S'il refuse de parler des autres personnes, Lance Armstrong ne tarit pourtant pas d'éloges sur le docteur Michele Ferrari, banni à vie par Union cycliste internationale (UCI) et grand ordonnateur du dopage dans le monde du cyclisme, qu'il considère comme "un homme bien, un homme intelligent". Il nie également avoir soudoyé l'UCI pour échapper aux contrôles antidopage, tentant sans convaincre d'expliquer pourquoi il a versé 125 000 dollars à l'UCI, certains le soupçonnant d'avoir voulu étouffer un contrôle positif sur le Tour de Suisse en 2001 : "Ce n'est pas vrai. Il n'y a pas eu de contrôle positif, pas de paiement ou de rencontre secrète avec le laboratoire. Cela n'est pas arrivé. Je ne suis pas un fan de l'UCI mais il n'y a pas eu de contrôle positif à couvrir avec lui. Il y a eu une donation à l'UCI mais ce n'était pas pour couvrir un contrôle positif. (...) Ils m'ont demandé de l'argent. J'étais retraité [à l'époque du don, il était encore coureur, NDLR] et riche. Je me suis dit : 'Pourquoi pas ?'"
Tentative de mea culpa
Dans cette première partie d'une interview qui aura duré au total plus de deux heures, et dont la seconde partie sera diffusée ce soir, Lance Armstrong a tenté de se justifier auprès du grand public, expliquant qu'il n'avait alors pas la sensation de se doper : "Je ne pensais pas que c'était mal. Cela fait peur. Je ne me sentais pas mal. Cela fait encore plus peur. Je ne pensais pas que j'étais en train de tricher. C'est le plus effrayant." Face à Oprah Winfrey, il explique également que sans son retour à la compétition en 2009, jamais, il n'y aurait eu d'enquête et jamais il ne se serait retrouvé face à la caméra ce jeudi 17 janvier pour se confesser. Coureur propre à cette époque, il aurait essuyé la jalousie de son ancien partenaire, Floyd Landis, vainqueur déchu lui aussi et principal accusateur du Texan.

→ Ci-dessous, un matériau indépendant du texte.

(* ===== verification/KfifoSpsc.v ===== *)
(** One writer and one reader of a queue of kernel/kfifo.c without a lock, as
    include/linux/kfifo.h allows: [__kfifo_in] and [__kfifo_out] in steps that
    interleave in any order.

    A step of either side is the computation of the length from the two
    counters, the copy of any number of bytes of one of its two [memcpy]s, or
    the update of its own counter, which the barrier [smp_wmb] keeps after the
    copies.  Memory is sequentially consistent. *)

From S2P Require Import Prelude Kfifo.

(** How far one side is: what [__kfifo_in] or [__kfifo_out] has computed
    ([len] elements; the offset, the length and the length of the first part in
    bytes), and the bytes copied so far. *)
Inductive writer : Type :=
  | WIdle
  | WCopy (buf : list Z) (len off n l : Z) (done : Z).

Inductive reader : Type :=
  | RIdle
  | RCopy (len off n l : Z) (got : list Z).

Record spsc : Type := mk_spsc {
  fifo : __kfifo;
  wr : writer;
  rdr : reader;
  sent : list Z;      (* what the writer has published *)
  received : list Z   (* what the reader has taken *)
}.

Inductive action : Type :=
  | WStart (buf : list Z) (len : Z)
  | WMove (k : Z)
  | WPublish
  | RStart (len : Z)
  | RMove (k : Z)
  | RPublish.

(** The [k] bytes, or fewer, that come after [done] in one of the parts. *)
Definition chunk (n l done k : Z) : Z :=
  Z.min (Z.max 0 k) (if done <? l then l - done else n - done).

Definition address (off l done : Z) : Z := if done <? l then off + done else done - l.

(** An action that the side is not ready for does nothing. *)
Definition spsc_step (s : spsc) (a : action) : res spsc :=
  let f := fifo s in
  match a with
  | WStart buf len =>
      match wr s with
      | WIdle =>
          let unused := kfifo_unused f in
          let len := if unused <? len then unused else len in
          let '(off, n, l) := span f len (in_ f) in
          Ok (mk_spsc f (WCopy buf len off n l 0) (rdr s) (sent s) (received s))
      | _ => Ok s
      end
  | WMove k =>
      match wr s with
      | WCopy buf len off n l done =>
          let c := chunk n l done k in
          b ← mem_get buf done c;
          m ← mem_put (data f) (address off l done) b;
          Ok (mk_spsc (set_data m f) (WCopy buf len off n l (done + c)) (rdr s) (sent s) (received s))
      | WIdle => Ok s
      end
  | WPublish =>
      match wr s with
      | WCopy buf len off n l done =>
          if done =? n
          then Ok (mk_spsc (set_in (u32 (in_ f + len)) f) WIdle (rdr s) (sent s ++ slice buf 0 n) (received s))
          else Ok s
      | WIdle => Ok s
      end
  | RStart len =>
      match rdr s with
      | RIdle =>
          let used := u32 (in_ f - out f) in
          let len := if used <? len then used else len in
          let '(off, n, l) := span f len (out f) in
          Ok (mk_spsc f (wr s) (RCopy len off n l []) (sent s) (received s))
      | _ => Ok s
      end
  | RMove k =>
      match rdr s with
      | RCopy len off n l got =>
          b ← mem_get (data f) (address off l (zlen got)) (chunk n l (zlen got) k);
          Ok (mk_spsc f (wr s) (RCopy len off n l (got ++ b)) (sent s) (received s))
      | RIdle => Ok s
      end
  | RPublish =>
      match rdr s with
      | RCopy len off n l got =>
          if zlen got =? n
          then Ok (mk_spsc (set_out (u32 (out f + len)) f) (wr s) RIdle (sent s) (received s ++ got))
          else Ok s
      | RIdle => Ok s
      end
  end.

Fixpoint spsc_run (s : spsc) (acts : list action) : res spsc :=
  match acts with
  | [] => Ok s
  | a :: acts => s ← spsc_step s a; spsc_run s acts
  end.

Definition action_ok (e : Z) (a : action) : Prop :=
  match a with
  | WStart buf len => 0 <= len /\ len * e <= zlen buf
  | RStart len => 0 <= len
  | _ => True
  end.

(** * The invariant *)

Definition writer_ok (f : __kfifo) (w : writer) : Prop :=
  match w with
  | WIdle => True
  | WCopy buf len off n l done =>
      0 <= len <= cap f - kfifo_len f /\ span f len (in_ f) = (off, n, l) /\ n <= zlen buf /\
      0 <= done <= n /\ ring (room f) (data f) (in_ f * esize f) done = slice buf 0 done
  end.

Definition reader_ok (f : __kfifo) (r : reader) : Prop :=
  match r with
  | RIdle => True
  | RCopy len off n l got =>
      0 <= len <= kfifo_len f /\ span f len (out f) = (off, n, l) /\ zlen got <= n /\
      ring (room f) (data f) (out f * esize f) (zlen got) = got
  end.

Record spsc_ok (s : spsc) : Prop := mk_spsc_ok {
  so_fifo : fifo_ok (fifo s);
  so_writer : writer_ok (fifo s) (wr s);
  so_reader : reader_ok (fifo s) (rdr s);
  so_stream : received s ++ contents (fifo s) = sent s
}.

Section Step.
Context (f : __kfifo) (Hf : fifo_ok f).

(** The place of the next chunk of a copy from or to the position [p]. *)
Lemma address_spec len o off n l done k :
  0 <= len <= cap f -> span f len o = (off, n, l) -> 0 <= done <= n ->
  let c := chunk n l done k in
  n = len * esize f /\ 0 <= c <= n - done /\ 0 <= address off l done /\ address off l done + c <= room f /\
  (0 < c -> (o * esize f + done) mod room f = address off l done).
Proof.
  intros Hl Hs Hd c. assert (Hp := room_pos f Hf). assert (He := fo_esize _ Hf). rewrite span_eq in Hs by done. injection Hs as <- <- <-.
  assert (Hn : 0 <= len * esize f <= room f) by (unfold room; nia).
  assert (Ha := Z.mod_pos_bound (o * esize f) (room f) ltac:(lia)).
  split; [done|]. unfold c, chunk, address. set (a := o * esize f mod room f) in *.
  set (l := Z.min (len * esize f) (room f - a)).
  destruct (Z.ltb_spec done l) as [Hlt|Hge].
  - split; [lia|]. split; [lia|]. split; [lia|]. intros _.
    rewrite <- Zplus_mod_idemp_l. fold a. apply Z.mod_small. lia.
  - split; [lia|]. split; [lia|]. split; [lia|]. intros Hc.
    rewrite <- Zplus_mod_idemp_l. fold a. symmetry. apply Z.mod_unique with 1; lia.
Qed.

Lemma behind_in : (in_ f * esize f - kfifo_len f * esize f) mod room f = (out f * esize f) mod room f.
Proof. rewrite <- Zminus_mod_idemp_l, in_pos, Zminus_mod_idemp_l by done. f_equal. lia. Qed.

(** A write into the free part leaves what is in the queue. *)
Lemma write_keeps m b d k :
  wrote (room f) (data f) m (in_ f * esize f + d) b -> 0 <= d -> k <= kfifo_len f * esize f ->
  d + zlen b <= room f - kfifo_len f * esize f ->
  ring (room f) m (out f * esize f) k = ring (room f) (data f) (out f * esize f) k.
Proof.
  intros W Hd Hk Hfit. rewrite !(ring_cong _ _ _ (out f * esize f) _ behind_in).
  apply (wr_old _ _ _ _ _ W); lia.
Qed.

"J'ai des failles, conclut-il. Des failles profondes. Nous avons tous nos failles. (...) Toute ma vie, j'ai été comme ça. Avant le diagnostic [du cancer, NDLR], j'étais un compétiteur mais pas un compétiteur féroce. Quand j'ai été diagnostiqué, je suis devenu un battant. C'était bon. Cette attitude sans pitié, de vouloir gagner à tout prix, je l'ai gardée sur le vélo. C'était une erreur."